Specifically, the pre-training phase of the discriminant language model is to make the model obtain a basic semantic understanding function. Because the discriminant language model has a certain difference between the pre-training stage and the text classification task stage, the discriminant language model needs to be adjusted based on the text classification task and the data set corresponding to the text classification task after the discriminant language model is pre-trained.
In the invention, the model of the pre-trained discriminant language model is adjusted based on the Prompt-Tuning paradigm, so that the difference between the text classification stage and the pre-training stage of the model is eliminated, and the stability and the accuracy of the adjusted discriminant language model are improved.
In the method for adjusting a model of a discriminant language model according to the present invention, step 120, in response to a task request, the method adjusts a pre-trained language model according to the type of the task request and a training data set, and specifically includes:
obtaining a model discrimination head of a discriminant language model to be trained in a pre-training stage;
if the type of the task request is a question-answering task, then:
and adjusting the pre-trained language model based on the training data set and the model discrimination head. The difference between the discriminant language model in the pre-training stage and the text recognition task stage is eliminated by adjusting the discriminant language model in the question-answering task.

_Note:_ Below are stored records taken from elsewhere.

(* ===== verification/PageFlags.v ===== *)
(** * page-types: page flags

    The flag words of [mem/vm/page-types.c]: the table of names, the two
    printers, the filters, and the translation of what the kernel exports
    into what the tool shows.  Flag words are [uint64_t] values in [Z]. *)

From S2P Require Import Prelude CLib.

(** ** Bits *)

(** The bits of [linux/kernel-page-flags.h] that the kernel exports.  The
    header is not part of the sources; it documents that its bits are
    distinct, and the tool takes 32 and up for itself. *)
Class KernelPageFlags := {
  KPF_LOCKED : Z; KPF_ERROR : Z; KPF_REFERENCED : Z; KPF_UPTODATE : Z;
  KPF_DIRTY : Z; KPF_LRU : Z; KPF_ACTIVE : Z; KPF_SLAB : Z;
  KPF_WRITEBACK : Z; KPF_RECLAIM : Z; KPF_BUDDY : Z; KPF_MMAP : Z;
  KPF_ANON : Z; KPF_SWAPCACHE : Z; KPF_SWAPBACKED : Z;
  KPF_COMPOUND_HEAD : Z; KPF_COMPOUND_TAIL : Z; KPF_HUGE : Z;
  KPF_UNEVICTABLE : Z; KPF_HWPOISON : Z; KPF_NOPAGE : Z; KPF_KSM : Z;
  KPF_THP : Z; KPF_OFFLINE : Z; KPF_PGTABLE : Z; KPF_ZERO_PAGE : Z;
  KPF_IDLE : Z;
  kernel_bits : list Z :=
    [KPF_LOCKED; KPF_ERROR; KPF_REFERENCED; KPF_UPTODATE; KPF_DIRTY; KPF_LRU;
     KPF_ACTIVE; KPF_SLAB; KPF_WRITEBACK; KPF_RECLAIM; KPF_BUDDY; KPF_MMAP;
     KPF_ANON; KPF_SWAPCACHE; KPF_SWAPBACKED; KPF_COMPOUND_HEAD;
     KPF_COMPOUND_TAIL; KPF_HUGE; KPF_UNEVICTABLE; KPF_HWPOISON; KPF_NOPAGE;
     KPF_KSM; KPF_THP; KPF_OFFLINE; KPF_PGTABLE; KPF_ZERO_PAGE; KPF_IDLE];
  kernel_bits_distinct : NoDup kernel_bits;
  kernel_bits_low : Forall (fun i => 0 ≤ i < 32) kernel_bits;
}.

Definition KPF_RESERVED : Z := 32.
Definition KPF_MLOCKED : Z := 33.
Definition KPF_MAPPEDTODISK : Z := 34.
Definition KPF_PRIVATE : Z := 35.
Definition KPF_PRIVATE_2 : Z := 36.
Definition KPF_OWNER_PRIVATE : Z := 37.
Definition KPF_ARCH : Z := 38.
Definition KPF_UNCACHED : Z := 39.
Definition KPF_SOFTDIRTY : Z := 40.
Definition KPF_ARCH_2 : Z := 41.
Definition KPF_READAHEAD : Z := 48.
Definition KPF_SLOB_FREE : Z := 49.
Definition KPF_SLUB_FROZEN : Z := 50.
Definition KPF_SLUB_DEBUG : Z := 51.
Definition KPF_FILE : Z := 61.
Definition KPF_SWAP : Z := 62.
Definition KPF_MMAP_EXCLUSIVE : Z := 63.

Definition PM_PFRAME_BITS : Z := 55.
Definition PM_PFRAME_MASK : Z := Z.shiftl 1 PM_PFRAME_BITS - 1.
Definition PM_PFRAME (x : Z) : Z := Z.land x PM_PFRAME_MASK.
Definition MAX_SWAPFILES_SHIFT : Z := 5.
Definition PM_SWAP_OFFSET (x : Z) : Z :=
  Z.shiftr (Z.land x PM_PFRAME_MASK) MAX_SWAPFILES_SHIFT.
Definition PM_SOFT_DIRTY : Z := Z.shiftl 1 55.
Definition PM_MMAP_EXCLUSIVE : Z := Z.shiftl 1 56.
Definition PM_FILE : Z := Z.shiftl 1 61.
Definition PM_SWAP : Z := Z.shiftl 1 62.
Definition PM_PRESENT : Z := Z.shiftl 1 63.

And performing a text classification task and a question and answer task by using the discriminant language model after model adjustment, wherein the text classification can be applied to a knowledge question and answer robot and the like.
When the discriminant language model after the model adjustment method is used for performing a question answering task, the method comprises the following steps:
acquiring text data of a task to be asked and answered;
and inputting the text data into a discriminant language model after pre-training and model adjustment, and judging the result of the text data to be classified by the discriminant language model to obtain the result of the question-answering task. Compared with the discriminant language model which is not subjected to model adjustment or is based on the existing Fine-Tuning model adjustment method, the discriminant language model using the method has higher recognition efficiency and higher question-answer result accuracy.
Specifically, the pre-training phase of the discriminant language model is to make the model obtain a basic semantic understanding function. Because the discriminant language model has a certain difference between the pre-training stage and the question-answering task stage, the model adjustment needs to be performed on the pre-trained discriminant language model based on the question-answering task and the data set corresponding to the question-answering task after the discriminant language model is pre-trained.
In the invention, model adjustment is carried out on the pre-trained discriminant language model based on the Prompt-Tuning paradigm, and the difference between the question answering task stage and the pre-training stage of the model is eliminated, so that the stability and the accuracy of the adjusted discriminant language model are improved.
Specifically, for a general multi-span question-answering task, the most advanced method at present is to customize the task as a sequence-labeled problem: giving text and questions, and marking the part of the text belonging to the answer. In the conventional model fine-tuning method, the discrimination head used for judging whether the answer belongs to the pre-training stage is discarded, and a randomly initialized discrimination head is used for training again. The invention provides that the discrimination head used in the pre-training stage is used as initialization for fine tuning, so that the dependence of the model fine tuning process on the labeled data is greatly reduced.
The core points of the invention are as follows: (1) a primary attempt of designing a Prompt-Tuning method for a discriminant pre-training model is made, the difference between a pre-training stage and model fine Tuning is eliminated, and deep potential relation between pre-training corpora and downstream tasks is excavated; (2) the dependence on the labeled data is reduced, and the stability of the model is improved.
Fig. 6 shows the results of the experiment as a text classification. The whole set is as follows: 100% data, low resource settings are: 10% data. FT is: Fine-Tuning, DPT: Prompt-Tuning. "BERT, RoBERTA, ELECTRA" correspond to different discriminant language models, respectively. The SST-2, SST-5, TREC and AGNews respectively refer to different data sets, and experimental results show that different discriminant language models have text classification performance under different data sets by using different model adjustment methods.
FIG. 7 shows experimental results of the question-answering task performance of different discriminant language models under different data sets by using different model adjustment methods.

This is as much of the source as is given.